# [Directions for this task]
Only one portion of the data is to be written out: from the line bearing "KindAci => Some (SAci (from_uuid uuid))" through the line bearing "if (length b =? 16)%nat". Write it exactly as it appears.

Segment Open

(** The characters of the hyphenated form. *)
Definition hyphenated_char (c : ascii) : bool :=
  let n := Z.of_nat (nat_of_ascii c) in
  (n =? 45) || ((48 <=? n) && (n <=? 57)) || ((97 <=? n) && (n <=? 102)).

(** [Display for Uuid] prints the hyphenated form in lower case, 36 characters
    long, and [try_parse] reads it back. *)
Class UuidFmtLaws `{UuidFmt} := {
  uuid_string_length : forall u, String.length (uuid_to_string u) = HYPHENATED_LENGTH;
  uuid_string_chars : forall u,
    forallb hyphenated_char (String.list_ascii_of_string (uuid_to_string u)) = true;
  uuid_parse_string : forall u, uuid_try_parse (uuid_to_string u) = Some u
}.

(** ** Kinds and service ids *)

Inductive ServiceIdKind := KindAci | KindPni.
#[export] Instance ServiceIdKind_eq_dec : EqDecision ServiceIdKind.
Proof. solve_decision. Defined.

(** [value as u8] and the derived [TryFrom<u8>]. *)
Definition ServiceIdKind_to_u8 (k : ServiceIdKind) : byte :=
  match k with KindAci => Byte.x00 | KindPni => Byte.x01 end.
Definition ServiceIdKind_try_from (v : byte) : option ServiceIdKind :=
  match v with Byte.x00 => Some KindAci | Byte.x01 => Some KindPni | _ => None end.

Definition ServiceIdKind_display (k : ServiceIdKind) : string :=
  match k with KindAci => "ACI" | KindPni => "PNI" end.

Record WrongKindOfServiceIdError := mkWrongKind {
  wk_expected : ServiceIdKind;
  wk_actual : ServiceIdKind
}.

(** [SpecificServiceId<KIND>(Uuid)]. *)
Record SpecificServiceId (KIND : byte) := mkSpecific { specific_uuid : Uuid }.
Arguments mkSpecific {KIND} _.
Arguments specific_uuid {KIND} _.

#[export] Instance SpecificServiceId_eq_dec KIND : EqDecision (SpecificServiceId KIND).
Proof. solve_decision. Defined.

Definition Aci : Type := SpecificServiceId (ServiceIdKind_to_u8 KindAci).
Definition Pni : Type := SpecificServiceId (ServiceIdKind_to_u8 KindPni).
#[export] Instance Aci_eq_dec : EqDecision Aci := SpecificServiceId_eq_dec _.
#[export] Instance Pni_eq_dec : EqDecision Pni := SpecificServiceId_eq_dec _.

Inductive ServiceId := SAci (a : Aci) | SPni (p : Pni).
#[export] Instance ServiceId_eq_dec : EqDecision ServiceId.
Proof. solve_decision. Defined.

Definition from_uuid {KIND} (u : Uuid) : SpecificServiceId KIND := mkSpecific u.
Definition from_uuid_bytes {KIND} (b : array 16) : SpecificServiceId KIND := from_uuid b.

Definition ServiceId_kind (s : ServiceId) : ServiceIdKind :=
  match s with SAci _ => KindAci | SPni _ => KindPni end.

Definition raw_uuid (s : ServiceId) : Uuid :=
  match s with SAci a => specific_uuid a | SPni p => specific_uuid p end.

Section encodings.
Context `{UuidFmt}.

Lemma fixed_width_length (k : ServiceIdKind) (u : Uuid) :
  Nat.eqb (length (ServiceIdKind_to_u8 k :: arr u)) 17 = true.
Proof. apply Nat.eqb_eq. cbn. by rewrite array_length. Qed.

Definition service_id_fixed_width_binary (s : ServiceId) : array 17 :=
  Array (ServiceIdKind_to_u8 (ServiceId_kind s) :: arr (raw_uuid s)) (fixed_width_length _ _).

Definition service_id_binary (s : ServiceId) : bytes :=
  match s with
  | SAci aci => arr (specific_uuid aci)
  | SPni _ => arr (service_id_fixed_width_binary s)
  end.

Definition service_id_string (s : ServiceId) : string :=
  match s with
  | SAci aci => uuid_to_string (specific_uuid aci)
  | SPni _ => ServiceIdKind_display (ServiceId_kind s) +:+ ":" +:+ uuid_to_string (raw_uuid s)
  end.

(** [Debug for ServiceId]. *)
Definition ServiceId_debug (s : ServiceId) : string :=
  "<" +:+ ServiceIdKind_display (ServiceId_kind s) +:+ ":" +:+ uuid_to_string (raw_uuid s) +:+ ">".

Definition parse_from_service_id_fixed_width_binary (b : array 17) : option ServiceId :=
  match arr b with
  | kind :: rest =>
      uuid ← try_array 16 rest;
      kind ← ServiceIdKind_try_from kind;
      match kind with
      | KindAci => Some (SAci (from_uuid uuid))
      | KindPni => Some (SPni (from_uuid uuid))
      end
  | [] => None
  end.

Definition parse_from_service_id_binary (b : bytes) : option ServiceId :=
  if (length b =? 16)%nat then uuid ← try_array 16 b; Some (SAci (from_uuid uuid))
  else if (length b =? 17)%nat then
    b ← try_array 17 b;
    result ← parse_from_service_id_fixed_width_binary b;
    match ServiceId_kind result with
    | KindAci => None
    | KindPni => Some result
    end
  else None.

Definition try_parse_hyphenated (input : string) : option Uuid :=
  if negb (String.length input =? HYPHENATED_LENGTH)%nat then None else uuid_try_parse input.

(** [str::strip_prefix]. *)
Definition strip_prefix (prefix input : string) : option string :=
  if String.prefix prefix input
  then Some (String.substring (String.length prefix) (String.length input - String.length prefix) input)
  else None.

Definition parse_from_service_id_string (input : string) : option ServiceId :=
  match strip_prefix "PNI:" input with
  | Some uuid_string => uuid ← try_parse_hyphenated uuid_string; Some (SPni (from_uuid uuid))
  | None => uuid ← try_parse_hyphenated input; Some (SAci (from_uuid uuid))
  end.

Definition to_protocol_address (s : ServiceId) (device_id : DeviceId) : ProtocolAddress :=
  mkProtocolAddress (service_id_string s) device_id.

(** [TryFrom<ServiceId> for SpecificServiceId<KIND>]. *)
Definition SpecificServiceId_try_from (KIND : byte) (value : ServiceId)
  : outcome WrongKindOfServiceIdError (SpecificServiceId KIND) :=
  if bool_decide (ServiceIdKind_to_u8 (ServiceId_kind value) = KIND)
  then Ok (from_uuid (raw_uuid value))
  else expected ← expect (ServiceIdKind_try_from KIND);
       Err (mkWrongKind expected (ServiceId_kind value)).
End encodings.

(** The encodings of a specific id, for the kinds that convert to
    [ServiceId]: [where ServiceId: From<Self>, Self: TryFrom<ServiceId>]. *)
Class IsServiceId (KIND : byte) := to_service_id : SpecificServiceId KIND -> ServiceId.
#[export] Instance Aci_is_service_id : IsServiceId (ServiceIdKind_to_u8 KindAci) := SAci.
#[export] Instance Pni_is_service_id : IsServiceId (ServiceIdKind_to_u8 KindPni) := SPni.

Section specific.
Context {U : UuidFmt} {KIND : byte} {I : IsServiceId KIND}.

Definition specific_binary (s : SpecificServiceId KIND) : bytes := service_id_binary (to_service_id s).
Definition specific_fixed_width_binary (s : SpecificServiceId KIND) : array 17 :=
  service_id_fixed_width_binary (to_service_id s).
Definition specific_string (s : SpecificServiceId KIND) : string := service_id_string (to_service_id s).

(** [.try_into().ok()]. *)
Definition specific_of (s : option ServiceId) : option (SpecificServiceId KIND) :=
  s ← s; match SpecificServiceId_try_from KIND s with Ok a => Some a | _ => None end.
Definition specific_parse_binary (b : bytes) := specific_of (parse_from_service_id_binary b).
Definition specific_parse_fixed_width_binary (b : array 17) :=
  specific_of (parse_from_service_id_fixed_width_binary b).
Definition specific_parse_string (s : string) := specific_of (parse_from_service_id_string s).
End specific.

(** ** E.164 numbers (e164.rs)

    [ParseIntError], [u64::from_str] and [NonZeroU64::from_str] are the
    standard library's. *)

Inductive IntErrorKind := IntEmpty | IntInvalidDigit | IntPosOverflow | IntZero.

Definition char_digit (c : ascii) : option Z :=
  let n := Z.of_nat (nat_of_ascii c) in
  if (48 <=? n) && (n <=? 57) then Some (n - 48) else None.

Segment Closed

# [Finished task]
      | KindAci => Some (SAci (from_uuid uuid))
      | KindPni => Some (SPni (from_uuid uuid))
      end
  | [] => None
  end.

Definition parse_from_service_id_binary (b : bytes) : option ServiceId :=
  if (length b =? 16)%nat then uuid ← try_array 16 b; Some (SAci (from_uuid uuid))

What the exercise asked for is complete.